You mean, applying it to something important but uncontroversial like global warming? ;-)
I find it hard to think of an issue that’s both important enough to think about and well-known enough to discuss that won’t be controversial. (I wouldn’t class AI risk as well-known enough to be controversial except locally—it’s all but unknown in general, except on a Hollywood level.)
None at all? I thought one of the first steps to rationality in corrupt human hardware was the realisation “I am a stupid evolved ape and do all this stuff too.” Humans are made of cognitive biases, the whole list. And it’s a commonplace that everyone sees cognitive biases in other people but not themselves until they get this idea.
(You are way, way smarter than me, but I still don’t find a claim of freedom from the standard cognitive bias list credible.)
It strikes me as particularly important when building long inductive chains on topics that aren’t of mathematical rigour to explicitly and seriously run the cognitive biases check at each step, not just as a tick-box item at the start. That’s the message that box with the wide arrow sends me.
My point was that when introducing a new idea, the initial examples ought to be optimized to clearly illustrate the idea, not for “important to discuss”.
I guess you could take my statement as an invitation to tell me the biases that I’m overlooking. :) See also this explicit open invitation.
On the assumption that you’re a human, I don’t feel the burden of proof is on me to demonstrate that you are cognitively similar to humans in general.
Good point, I should at least explain why I don’t think the particular biases Dmytry listed apply to me (or at least probably applies to a much lesser extent than his “intended audience”).
Innate fears—Explained here why I’m not too afraid about AI risks.
Political orientation—Used to be libertarian, now not very political. Don’t see how either would bias me on AI risks.
Religion—Never had one since my parents are atheists.
Deeply repressed religious beliefs—See above.
Xenophobia—I don’t detect much xenophobia in myself when I think about AIs. (Is there a better test for this?)
Fiction—Not disclaiming this one
Wishful thinking—This would only bias me against thinking AI risks are high, no?
Sunk cost fallacy—I guess I have some sunken costs here (time spent thinking about Singularity strategies) but it seems minimal and only happened after I already started worrying about UFAI.
I don’t think you are biased. It got sort of a taboo to claim that one is less biased than other people within rationality circles. I doubt many people on Less Wrong are easily prone to most of the usual biases. I think it would be more important to examine possible new kinds of artificial biases like stating “politics is the mind killer” as if it was some sort of incantation or confirmation that one is part of the rationality community, to name a negligible example.
A more realistic bias when it comes to AI risks would be the question how much of your worries are socially influenced versus the result of personal insight, real worries about your future and true feelings of moral obligation. In other words, how much of it is based on the basic idea that “if you are a true rationalist you have to worry about risks from AI” versus “it is rational to worry about risks from AI” (Note: I am not trying to claim anything here. Just trying to improve Dmytry’s list of biases).
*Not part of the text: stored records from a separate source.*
Lemma resolve_fulltext_fetched min_chars a s :
  fetched (resolve_fulltext extract_result min_chars a s).2 =
    fetched s ++ (if needs_fetch min_chars a then [url a] else []).
Proof.
  unfold resolve_fulltext, needs_fetch.
  destruct (long_enough min_chars (content a)); simpl; [by rewrite app_nil_r|].
  destruct (long_enough min_chars (description a)); simpl; [by rewrite app_nil_r|].
  unfold mbind, M_bind, extract_fulltext. simpl.
  destruct (extract_result _ _) as [text|]; repeat (destruct (_ : bool)); done.
Qed.

Lemma resolve_fulltext_sure min_chars a s :
  sure_text min_chars a -> truthy (resolve_fulltext extract_result min_chars a s).1 = true.
Proof.
  unfold resolve_fulltext, sure_text, long_enough.
  intros [H|H].
  - rewrite H. simpl. by apply andb_true_iff in H as [-> _].
  - apply truthy_true in H.
    destruct (truthy (content a) && _) eqn:E1; simpl.
    { by apply andb_true_iff in E1 as [-> _]. }
    rewrite H. simpl. destruct (min_chars <? len (description a))%Z; simpl; [done|].
    unfold mbind, M_bind, extract_fulltext. simpl.
    destruct (extract_result _ _) as [text|]; simpl; [|done].
    destruct (truthy text && _) eqn:E2; simpl; [|done].
    by apply andb_true_iff in E2 as [-> _].
Qed.

Lemma resolve_fulltext_short min_chars a s :
  long_enough min_chars (content a) = false -> description a = [] ->
  extraction_too_short extract_result min_chars (url a) ->
  (resolve_fulltext extract_result min_chars a s).1 = [].
Proof.
  intros Hc Hd He. unfold resolve_fulltext. rewrite Hc, Hd. simpl.
  unfold mbind, M_bind, extract_fulltext. simpl.
  specialize (He (length (fetched s))).
  destruct (extract_result _ _) as [text|]; [by rewrite He|done].
Qed.

(** one turn of the loop, by what [resolve_fulltext] returns *)
Lemma enrich_item_unfold min_chars e item s :
  enrich_item extract_result min_chars e () item s =
    let '(text, s1) := resolve_fulltext extract_result min_chars (dicts s item) s in
    if truthy text
    then ((), mkState (<[item := set_fulltext text (dicts s item)]> (dicts s1))
                      (<[e := lists s1 e ++ [item]]> (lists s1))
                      (next_list s1) (fetched s1) (S (slept s1)))
    else ((), mkState (dicts s1) (lists s1) (next_list s1) (fetched s1) (S (slept s1))).
Proof.
  unfold enrich_item. unfold mbind at 1, M_bind at 1, get_dict at 1.
  unfold mbind at 1, M_bind at 1.
  destruct (resolve_fulltext _ _ _ s) as [text s1].
  by destruct (truthy text).
Qed.

(** the loop over [xs], by the records as they were before it: what it
    fetches, what it surely keeps and what it surely drops *)
Lemma enrich_loop_log min_chars e xs s :
  let s' := (for_each xs (enrich_item extract_result min_chars e) () s).2 in
  fetched s' =
    fetched s ++ ((λ r, url (dicts s r)) <$>
                  filter (λ r, Is_true (needs_fetch min_chars (dicts s r))) xs) ∧
  (∀ r, r ∈ xs -> sure_text min_chars (dicts s r) -> r ∈ drop (length (lists s e)) (lists s' e)) ∧
  (∀ r, long_enough min_chars (content (dicts s r)) = false -> description (dicts s r) = [] ->
        extraction_too_short extract_result min_chars (url (dicts s r)) ->
        r ∉ drop (length (lists s e)) (lists s' e)) ∧
  (∀ r, r ∉ xs -> dicts s' r = dicts s r).
Proof.
  revert s. induction xs as [|x xs IH]; intros s; cbv zeta.
  - simpl. split_and!; [by rewrite app_nil_r| | |done].
    + by intros r ?%elem_of_nil.
    + intros r _ _ _. rewrite drop_all. apply not_elem_of_nil.
  - cbn [for_each]. unfold mbind, M_bind.
    destruct (enrich_item_frame extract_result min_chars e x s) as (k1 & Hk1 & F1).
    pose proof (enrich_item_unfold min_chars e x s) as Hun.
    pose proof (resolve_fulltext_fetched min_chars (dicts s x) s) as Hfe.
    pose proof (resolve_fulltext_sure min_chars (dicts s x) s) as Hsu.
    pose proof (resolve_fulltext_short min_chars (dicts s x) s) as Hsh.
    pose proof (resolve_fulltext_frame extract_result min_chars (dicts s x) s) as Hfr.
    destruct (resolve_fulltext _ _ (dicts s x) s) as [text s0].
    destruct (enrich_item _ _ e () x s) as [[] s1]. simpl in *.
    destruct Hfr as (Hd0 & Hl0 & _).
    destruct (IH s1) as (I1 & I2 & I3 & I4). clear IH.
    set (s' := (for_each xs _ () s1).2) in *.
    destruct F1 as [_ _ _ _ _ Hret _].
    assert (∀ r, content (dicts s1 r) = content (dicts s r) ∧
                 description (dicts s1 r) = description (dicts s r) ∧
                 url (dicts s1 r) = url (dicts s r)) as Hsame.
    { intros r. destruct (retexted_fields _ _ (Hret r)) as (? & ? & ? & _). done. }
    assert (∀ r, needs_fetch min_chars (dicts s1 r) = needs_fetch min_chars (dicts s r)) as Hneed.
    { intros r. unfold needs_fetch. destruct (Hsame r) as (-> & -> & _). done. }
    assert (fetched s1 = fetched s0 ∧
            lists s1 e = lists s e ++ (if truthy text then [x] else []) ∧
            (∀ r, r ≠ x -> dicts s1 r = dicts s r)) as (Hf1 & Hl1 & Hd1).
    { destruct (truthy text); injection Hun as Hs1; rewrite Hs1; simpl; rewrite ?Hl0, ?Hd0.
      - split_and!; [done|by rewrite fn_lookup_insert|].
        intros r Hr. by rewrite fn_lookup_insert_ne.
      - split_and!; [done|by rewrite app_nil_r|done]. }
    assert (length (lists s1 e) = length (lists s e) + length (if truthy text then [x] else []))
      as Hlen by (by rewrite Hl1, length_app).
    destruct (enrich_loop_frame extract_result min_chars e xs s1) as (k2 & Hk2 & F2).
    fold s' in F2. destruct F2 as [_ _ _ _ Hkept2 _ _].
    assert (drop (length (lists s e)) (lists s' e)
            = (if truthy text then [x] else []) ++ drop (length (lists s1 e)) (lists s' e)) as Hdrop.
    { rewrite Hkept2, Hl1, <- !app_assoc, !drop_app_length.
      rewrite app_assoc, drop_app_length. done. }
    split_and!.
    + rewrite I1, Hf1, Hfe, <- app_assoc. f_equal.
      rewrite filter_cons. destruct (needs_fetch min_chars (dicts s x)) eqn:En; simpl.
      * f_equal.
        rewrite (list_filter_iff (λ r, Is_true (needs_fetch min_chars (dicts s1 r)))
                   (λ r, Is_true (needs_fetch min_chars (dicts s r))))
          by (intros r; by rewrite Hneed).
        apply list_fmap_ext. intros i r _. by destruct (Hsame r) as (_ & _ & ->).
      * rewrite (list_filter_iff (λ r, Is_true (needs_fetch min_chars (dicts s1 r)))
                   (λ r, Is_true (needs_fetch min_chars (dicts s r))))
          by (intros r; by rewrite Hneed).
        apply list_fmap_ext. intros i r _. by destruct (Hsame r) as (_ & _ & ->).
    + intros r Hr Hs. rewrite Hdrop. apply elem_of_app.
      destruct (decide (r ∈ xs)) as [Hin|Hin].
      * right. apply I2; [done|]. destruct (Hsame r) as (Ec & Ed & _).
        unfold sure_text. by rewrite Ec, Ed.
      * left. apply elem_of_cons in Hr as [->|?]; [|done].
        rewrite Hsu by done. left.
    + intros r Hc Hd He. rewrite Hdrop. intros [Hin|Hin]%elem_of_app.
      * destruct (truthy text) eqn:Et; [|by apply elem_of_nil in Hin].
        apply list_elem_of_singleton in Hin as ->.
        rewrite Hsh in Et by done. done.
      * revert Hin. destruct (Hsame r) as (Ec & Ed & Eu).
        apply I3; by rewrite ?Ec, ?Ed, ?Eu.
    + intros r Hr. rewrite I4 by (intros ?; apply Hr; by right).
      apply Hd1. intros ->. apply Hr. left.
Qed.
(** * Transaction pipeline of financial-hub: parsing, identity, merge and
    categorization, embedded from the TypeScript sources.

    - [scripts/parse-transactions.ts], kept as [src/unnamed/part_000]
      (locale parsers, [generateId], [transformToTransactions],
      [mergeTransactions]);
    - [scripts/categorization-rules.ts], kept as the second part of
      [src/scripts/check-invalid-categories.ts] ([containsAny],
      [getCategorizationRules], [categorizeTransaction],
      [applyRulesToTransactions]).

    JavaScript strings are sequences of 16-bit code units; this development
    covers the strings whose code units are below 256 and writes them as
    [string], one [ascii] per code unit.  Numbers are IEEE-754 binary64
    values, written as [spec_float] at precision 53 and exponent bound
    1024. *)

From Stdlib Require Import ZArith String Ascii SpecFloat Lia Sorted.
From stdpp Require Import base option list strings gmap sorting.

Local Open Scope string_scope.

#[local] Set Warnings "-clear-no-such-hyp".

(** ** ECMAScript built-ins used by the scripts *)

Module JS.

(** [WhiteSpace] and [LineTerminator] code units below 256:
    TAB, LF, VT, FF, CR, SP and NBSP. *)
Definition isWhiteSpace (c : ascii) : bool :=
  let n := nat_of_ascii c in
  ((9 <=? n) && (n <=? 13) || (n =? 32) || (n =? 160))%nat.

Fixpoint trimStart (s : string) : string :=
  match s with
  | EmptyString => EmptyString
  | String c s' => if isWhiteSpace c then trimStart s' else s
  end.

Fixpoint trimEnd (s : string) : string :=
  match s with
  | EmptyString => EmptyString
  | String c s' =>
      match trimEnd s' with
      | EmptyString => if isWhiteSpace c then EmptyString else String c EmptyString
      | r => String c r
      end
  end.

(** [String.prototype.trim] *)
Definition trim (s : string) : string := trimEnd (trimStart s).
Think about it this way. Imagine a counterfactual world where you studied AI and received money to study reinforcement learning or some other related subject. Further imagine that SI/LW would not exist in this world and also no similar community that treats ‘rationality’ in the same way. Do you think that you would worry a lot about risks from AI?
I started worrying about AI risks (or rather the risks of a bad Singularity in general) well before SI/LW. Here’s a 1997 post:
You can also see here that I was strongly influenced by Vernor Vinge’s novels. I’d like to think that if I had read the same ideas in a dry academic paper, I would have been similarly affected, but I’m not sure how to check that, or if I wouldn’t have been, that would be more rational.
I read that box as meaning “the list of cognitive biases” and took the listing of a few as meaning “don’t just go ‘oh yeah, cognitive biases, I know about those so I don’t need to worry about them any more’, actually think about them.”
Full points for having thought about them, definitely—but explicitly considering yourself immune to cognitive biases strikes me as … asking for trouble.
Innate fears—Explained here why I’m not too afraid about AI risks.
You read fiction, some of it is made to play on fears, i.e. to create more fearsome scenarios. The ratio between fearsome, and nice scenarios, is set by market.
Political orientation—Used to be libertarian, now not very political. Don’t see how either would bias me on AI risks.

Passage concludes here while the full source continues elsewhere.